*Exercise description*:
In the reply, include exactly the lines of the entries below from the first to the line with "comma_join ((fun p", that line included.

Stored items:
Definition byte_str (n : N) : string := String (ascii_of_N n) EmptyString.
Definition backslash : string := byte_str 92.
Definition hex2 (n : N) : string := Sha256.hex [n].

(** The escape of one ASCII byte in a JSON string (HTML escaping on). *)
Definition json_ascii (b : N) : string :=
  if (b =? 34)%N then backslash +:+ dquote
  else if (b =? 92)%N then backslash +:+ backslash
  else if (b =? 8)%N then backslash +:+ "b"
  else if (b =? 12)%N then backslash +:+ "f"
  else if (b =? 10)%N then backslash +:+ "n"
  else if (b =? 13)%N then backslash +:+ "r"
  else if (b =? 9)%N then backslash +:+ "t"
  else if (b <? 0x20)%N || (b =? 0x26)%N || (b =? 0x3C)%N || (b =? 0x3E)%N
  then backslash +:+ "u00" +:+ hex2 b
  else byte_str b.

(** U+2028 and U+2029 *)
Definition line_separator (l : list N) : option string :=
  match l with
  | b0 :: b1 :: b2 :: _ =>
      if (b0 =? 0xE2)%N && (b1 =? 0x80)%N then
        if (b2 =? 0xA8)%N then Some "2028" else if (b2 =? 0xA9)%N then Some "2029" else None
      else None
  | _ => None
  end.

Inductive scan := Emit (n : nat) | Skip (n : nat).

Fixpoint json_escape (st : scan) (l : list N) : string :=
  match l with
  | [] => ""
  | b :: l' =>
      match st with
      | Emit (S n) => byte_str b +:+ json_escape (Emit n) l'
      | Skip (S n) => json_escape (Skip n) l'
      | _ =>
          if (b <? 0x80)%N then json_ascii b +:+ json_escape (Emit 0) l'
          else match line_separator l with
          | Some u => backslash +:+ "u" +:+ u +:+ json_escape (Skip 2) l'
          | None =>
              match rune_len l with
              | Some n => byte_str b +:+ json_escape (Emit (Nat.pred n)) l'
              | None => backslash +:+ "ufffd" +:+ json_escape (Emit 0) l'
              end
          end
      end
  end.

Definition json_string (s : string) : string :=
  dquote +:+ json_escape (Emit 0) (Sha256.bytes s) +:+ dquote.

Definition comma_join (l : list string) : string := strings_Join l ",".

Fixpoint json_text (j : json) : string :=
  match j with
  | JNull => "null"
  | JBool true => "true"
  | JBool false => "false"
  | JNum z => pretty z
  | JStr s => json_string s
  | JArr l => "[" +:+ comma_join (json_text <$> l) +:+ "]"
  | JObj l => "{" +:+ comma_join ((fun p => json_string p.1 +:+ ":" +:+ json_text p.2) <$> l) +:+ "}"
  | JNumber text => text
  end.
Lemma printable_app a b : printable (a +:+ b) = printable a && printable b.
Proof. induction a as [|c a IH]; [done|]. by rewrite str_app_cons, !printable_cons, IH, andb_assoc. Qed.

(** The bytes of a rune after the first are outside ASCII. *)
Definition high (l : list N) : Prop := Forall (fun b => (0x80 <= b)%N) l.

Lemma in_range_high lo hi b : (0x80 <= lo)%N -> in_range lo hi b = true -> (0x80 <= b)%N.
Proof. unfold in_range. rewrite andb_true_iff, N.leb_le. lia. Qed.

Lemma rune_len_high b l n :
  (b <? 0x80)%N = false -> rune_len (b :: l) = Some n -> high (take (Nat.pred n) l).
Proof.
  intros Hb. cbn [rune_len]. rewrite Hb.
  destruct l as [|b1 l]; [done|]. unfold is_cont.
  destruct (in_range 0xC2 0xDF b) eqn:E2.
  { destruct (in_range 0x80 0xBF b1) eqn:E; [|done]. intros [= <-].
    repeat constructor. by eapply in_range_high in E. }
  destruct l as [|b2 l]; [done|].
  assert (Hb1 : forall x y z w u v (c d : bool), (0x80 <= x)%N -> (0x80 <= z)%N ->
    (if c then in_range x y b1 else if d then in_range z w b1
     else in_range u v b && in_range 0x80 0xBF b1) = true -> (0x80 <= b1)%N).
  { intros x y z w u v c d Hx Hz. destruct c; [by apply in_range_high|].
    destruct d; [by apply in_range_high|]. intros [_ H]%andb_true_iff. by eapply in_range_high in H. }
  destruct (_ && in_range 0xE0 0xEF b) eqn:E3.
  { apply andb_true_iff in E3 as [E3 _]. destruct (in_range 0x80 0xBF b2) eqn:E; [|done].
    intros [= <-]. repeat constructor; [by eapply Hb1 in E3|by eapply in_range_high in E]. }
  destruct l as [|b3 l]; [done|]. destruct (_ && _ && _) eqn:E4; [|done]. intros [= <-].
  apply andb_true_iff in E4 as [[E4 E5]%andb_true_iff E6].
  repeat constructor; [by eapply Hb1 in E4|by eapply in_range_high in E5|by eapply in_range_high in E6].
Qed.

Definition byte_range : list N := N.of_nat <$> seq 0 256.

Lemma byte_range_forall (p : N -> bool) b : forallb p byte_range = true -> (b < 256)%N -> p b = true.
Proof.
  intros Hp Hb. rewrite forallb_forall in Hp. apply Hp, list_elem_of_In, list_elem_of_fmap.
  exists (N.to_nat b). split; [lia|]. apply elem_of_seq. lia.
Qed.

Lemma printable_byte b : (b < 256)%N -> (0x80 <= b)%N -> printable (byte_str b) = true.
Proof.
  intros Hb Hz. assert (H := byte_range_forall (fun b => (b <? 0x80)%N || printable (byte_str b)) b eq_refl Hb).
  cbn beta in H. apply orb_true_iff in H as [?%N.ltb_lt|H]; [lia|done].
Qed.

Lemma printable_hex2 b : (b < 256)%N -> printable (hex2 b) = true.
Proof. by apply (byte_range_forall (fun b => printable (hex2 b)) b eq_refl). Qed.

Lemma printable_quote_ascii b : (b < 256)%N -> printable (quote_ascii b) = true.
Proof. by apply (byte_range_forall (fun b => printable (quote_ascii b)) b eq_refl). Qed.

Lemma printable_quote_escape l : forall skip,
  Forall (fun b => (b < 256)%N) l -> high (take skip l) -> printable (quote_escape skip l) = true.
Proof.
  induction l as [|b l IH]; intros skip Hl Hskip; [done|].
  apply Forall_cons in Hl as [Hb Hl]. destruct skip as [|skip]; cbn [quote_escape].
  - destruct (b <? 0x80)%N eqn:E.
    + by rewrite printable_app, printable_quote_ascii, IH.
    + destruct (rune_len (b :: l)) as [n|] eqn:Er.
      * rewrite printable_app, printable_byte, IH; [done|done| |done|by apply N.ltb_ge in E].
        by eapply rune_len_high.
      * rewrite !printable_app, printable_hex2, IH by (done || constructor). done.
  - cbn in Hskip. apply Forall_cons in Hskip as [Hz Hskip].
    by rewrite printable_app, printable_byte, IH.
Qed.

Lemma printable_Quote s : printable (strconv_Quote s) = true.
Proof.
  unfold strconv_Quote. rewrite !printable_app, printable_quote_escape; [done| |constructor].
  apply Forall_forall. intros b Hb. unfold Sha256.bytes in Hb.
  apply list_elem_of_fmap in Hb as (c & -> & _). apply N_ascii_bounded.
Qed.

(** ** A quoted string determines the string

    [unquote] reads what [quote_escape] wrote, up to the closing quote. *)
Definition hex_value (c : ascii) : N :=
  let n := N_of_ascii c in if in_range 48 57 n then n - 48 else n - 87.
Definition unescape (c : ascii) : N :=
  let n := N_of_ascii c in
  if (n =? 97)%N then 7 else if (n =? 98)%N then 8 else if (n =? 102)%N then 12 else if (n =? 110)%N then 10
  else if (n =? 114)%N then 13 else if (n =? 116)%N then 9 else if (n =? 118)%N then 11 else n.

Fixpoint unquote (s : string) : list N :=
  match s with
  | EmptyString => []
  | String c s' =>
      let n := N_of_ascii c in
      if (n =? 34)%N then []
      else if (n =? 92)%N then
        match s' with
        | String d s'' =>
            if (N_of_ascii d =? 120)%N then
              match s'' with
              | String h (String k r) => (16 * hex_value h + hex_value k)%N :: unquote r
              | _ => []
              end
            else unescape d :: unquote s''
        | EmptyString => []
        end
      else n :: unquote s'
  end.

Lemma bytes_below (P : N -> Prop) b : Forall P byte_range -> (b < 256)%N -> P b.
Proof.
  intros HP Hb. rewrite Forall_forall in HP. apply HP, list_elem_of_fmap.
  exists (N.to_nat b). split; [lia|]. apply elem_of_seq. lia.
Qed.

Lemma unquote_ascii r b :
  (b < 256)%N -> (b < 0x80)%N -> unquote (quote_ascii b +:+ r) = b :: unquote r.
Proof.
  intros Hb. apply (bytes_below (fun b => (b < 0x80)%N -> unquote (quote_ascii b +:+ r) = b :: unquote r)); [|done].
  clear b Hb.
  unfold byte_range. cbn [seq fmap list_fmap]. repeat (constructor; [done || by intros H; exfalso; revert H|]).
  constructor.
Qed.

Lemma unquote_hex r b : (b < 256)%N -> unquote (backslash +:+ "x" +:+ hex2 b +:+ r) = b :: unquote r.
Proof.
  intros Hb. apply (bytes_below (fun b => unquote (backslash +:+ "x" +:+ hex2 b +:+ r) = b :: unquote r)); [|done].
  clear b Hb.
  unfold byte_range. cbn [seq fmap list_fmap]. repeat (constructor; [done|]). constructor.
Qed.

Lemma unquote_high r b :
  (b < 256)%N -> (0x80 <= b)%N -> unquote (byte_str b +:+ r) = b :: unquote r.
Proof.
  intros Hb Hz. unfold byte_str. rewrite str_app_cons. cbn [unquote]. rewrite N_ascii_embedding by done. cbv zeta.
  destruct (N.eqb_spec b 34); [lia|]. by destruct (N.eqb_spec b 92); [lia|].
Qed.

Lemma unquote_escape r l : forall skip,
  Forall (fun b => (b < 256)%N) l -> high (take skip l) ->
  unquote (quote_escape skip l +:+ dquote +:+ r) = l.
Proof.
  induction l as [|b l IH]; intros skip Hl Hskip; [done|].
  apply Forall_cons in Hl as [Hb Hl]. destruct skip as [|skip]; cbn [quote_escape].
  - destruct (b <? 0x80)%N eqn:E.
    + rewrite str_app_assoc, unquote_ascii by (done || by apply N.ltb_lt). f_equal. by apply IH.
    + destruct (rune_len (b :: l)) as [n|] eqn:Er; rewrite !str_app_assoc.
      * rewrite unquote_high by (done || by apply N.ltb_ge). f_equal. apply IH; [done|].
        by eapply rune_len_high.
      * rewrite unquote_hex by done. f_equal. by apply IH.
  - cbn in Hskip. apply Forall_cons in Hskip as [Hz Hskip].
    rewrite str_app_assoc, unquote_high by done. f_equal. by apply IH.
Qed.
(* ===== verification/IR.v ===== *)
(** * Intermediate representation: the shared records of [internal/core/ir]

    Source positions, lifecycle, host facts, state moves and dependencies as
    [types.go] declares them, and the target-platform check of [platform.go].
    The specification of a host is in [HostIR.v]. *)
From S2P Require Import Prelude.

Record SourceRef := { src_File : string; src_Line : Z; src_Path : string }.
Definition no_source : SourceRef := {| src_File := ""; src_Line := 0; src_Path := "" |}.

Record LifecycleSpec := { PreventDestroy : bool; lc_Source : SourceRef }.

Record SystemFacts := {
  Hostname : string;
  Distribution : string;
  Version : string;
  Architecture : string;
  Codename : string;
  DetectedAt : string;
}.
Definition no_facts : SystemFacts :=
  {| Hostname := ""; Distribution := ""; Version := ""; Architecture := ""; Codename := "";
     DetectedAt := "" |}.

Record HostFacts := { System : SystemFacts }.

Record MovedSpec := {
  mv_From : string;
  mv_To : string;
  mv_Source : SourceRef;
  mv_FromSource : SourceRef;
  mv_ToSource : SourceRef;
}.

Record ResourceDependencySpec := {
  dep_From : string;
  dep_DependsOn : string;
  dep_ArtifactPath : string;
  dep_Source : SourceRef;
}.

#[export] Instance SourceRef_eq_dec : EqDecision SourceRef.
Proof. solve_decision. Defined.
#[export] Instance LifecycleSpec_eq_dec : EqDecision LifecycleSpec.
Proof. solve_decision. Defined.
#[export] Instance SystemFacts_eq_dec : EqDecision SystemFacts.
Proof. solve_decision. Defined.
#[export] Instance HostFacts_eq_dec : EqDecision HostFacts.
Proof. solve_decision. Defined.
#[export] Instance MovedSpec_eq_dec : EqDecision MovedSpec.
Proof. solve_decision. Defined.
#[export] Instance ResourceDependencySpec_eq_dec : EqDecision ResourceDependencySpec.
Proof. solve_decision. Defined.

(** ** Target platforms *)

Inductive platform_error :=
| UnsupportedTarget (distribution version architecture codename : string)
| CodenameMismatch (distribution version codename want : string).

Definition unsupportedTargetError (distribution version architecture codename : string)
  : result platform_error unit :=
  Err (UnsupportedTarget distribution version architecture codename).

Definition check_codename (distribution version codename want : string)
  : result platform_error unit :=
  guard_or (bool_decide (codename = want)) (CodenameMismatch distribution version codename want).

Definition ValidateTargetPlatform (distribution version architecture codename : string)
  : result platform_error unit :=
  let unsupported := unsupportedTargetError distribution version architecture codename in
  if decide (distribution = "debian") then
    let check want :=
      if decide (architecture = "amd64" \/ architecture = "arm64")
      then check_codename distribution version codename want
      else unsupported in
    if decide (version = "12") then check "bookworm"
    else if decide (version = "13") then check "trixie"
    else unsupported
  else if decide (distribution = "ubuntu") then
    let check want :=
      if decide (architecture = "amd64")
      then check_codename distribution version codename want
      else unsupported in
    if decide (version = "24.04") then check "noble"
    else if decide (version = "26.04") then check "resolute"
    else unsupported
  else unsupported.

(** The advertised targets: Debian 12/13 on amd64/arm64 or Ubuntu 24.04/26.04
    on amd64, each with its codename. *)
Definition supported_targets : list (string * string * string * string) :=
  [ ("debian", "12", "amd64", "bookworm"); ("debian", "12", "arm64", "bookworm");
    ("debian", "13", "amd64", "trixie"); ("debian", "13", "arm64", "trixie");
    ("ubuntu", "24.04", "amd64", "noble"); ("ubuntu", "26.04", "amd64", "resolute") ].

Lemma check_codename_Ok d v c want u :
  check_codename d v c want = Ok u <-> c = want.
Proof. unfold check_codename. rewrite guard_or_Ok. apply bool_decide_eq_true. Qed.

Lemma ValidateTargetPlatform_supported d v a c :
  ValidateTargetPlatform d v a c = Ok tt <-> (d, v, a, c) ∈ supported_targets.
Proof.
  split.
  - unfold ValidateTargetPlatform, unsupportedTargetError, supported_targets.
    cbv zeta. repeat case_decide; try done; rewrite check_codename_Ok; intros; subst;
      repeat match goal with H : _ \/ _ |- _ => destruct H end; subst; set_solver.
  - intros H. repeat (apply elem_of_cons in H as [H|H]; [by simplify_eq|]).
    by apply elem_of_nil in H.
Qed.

*Response*:
Definition byte_str (n : N) : string := String (ascii_of_N n) EmptyString.
Definition backslash : string := byte_str 92.
Definition hex2 (n : N) : string := Sha256.hex [n].

(** The escape of one ASCII byte in a JSON string (HTML escaping on). *)
Definition json_ascii (b : N) : string :=
  if (b =? 34)%N then backslash +:+ dquote
  else if (b =? 92)%N then backslash +:+ backslash
  else if (b =? 8)%N then backslash +:+ "b"
  else if (b =? 12)%N then backslash +:+ "f"
  else if (b =? 10)%N then backslash +:+ "n"
  else if (b =? 13)%N then backslash +:+ "r"
  else if (b =? 9)%N then backslash +:+ "t"
  else if (b <? 0x20)%N || (b =? 0x26)%N || (b =? 0x3C)%N || (b =? 0x3E)%N
  then backslash +:+ "u00" +:+ hex2 b
  else byte_str b.

(** U+2028 and U+2029 *)
Definition line_separator (l : list N) : option string :=
  match l with
  | b0 :: b1 :: b2 :: _ =>
      if (b0 =? 0xE2)%N && (b1 =? 0x80)%N then
        if (b2 =? 0xA8)%N then Some "2028" else if (b2 =? 0xA9)%N then Some "2029" else None
      else None
  | _ => None
  end.

Inductive scan := Emit (n : nat) | Skip (n : nat).

Fixpoint json_escape (st : scan) (l : list N) : string :=
  match l with
  | [] => ""
  | b :: l' =>
      match st with
      | Emit (S n) => byte_str b +:+ json_escape (Emit n) l'
      | Skip (S n) => json_escape (Skip n) l'
      | _ =>
          if (b <? 0x80)%N then json_ascii b +:+ json_escape (Emit 0) l'
          else match line_separator l with
          | Some u => backslash +:+ "u" +:+ u +:+ json_escape (Skip 2) l'
          | None =>
              match rune_len l with
              | Some n => byte_str b +:+ json_escape (Emit (Nat.pred n)) l'
              | None => backslash +:+ "ufffd" +:+ json_escape (Emit 0) l'
              end
          end
      end
  end.

Definition json_string (s : string) : string :=
  dquote +:+ json_escape (Emit 0) (Sha256.bytes s) +:+ dquote.

Definition comma_join (l : list string) : string := strings_Join l ",".

Fixpoint json_text (j : json) : string :=
  match j with
  | JNull => "null"
  | JBool true => "true"
  | JBool false => "false"
  | JNum z => pretty z
  | JStr s => json_string s
  | JArr l => "[" +:+ comma_join (json_text <$> l) +:+ "]"
  | JObj l => "{" +:+ comma_join ((fun p => json_string p.1 +:+ ":" +:+ json_text p.2) <$> l) +:+ "}"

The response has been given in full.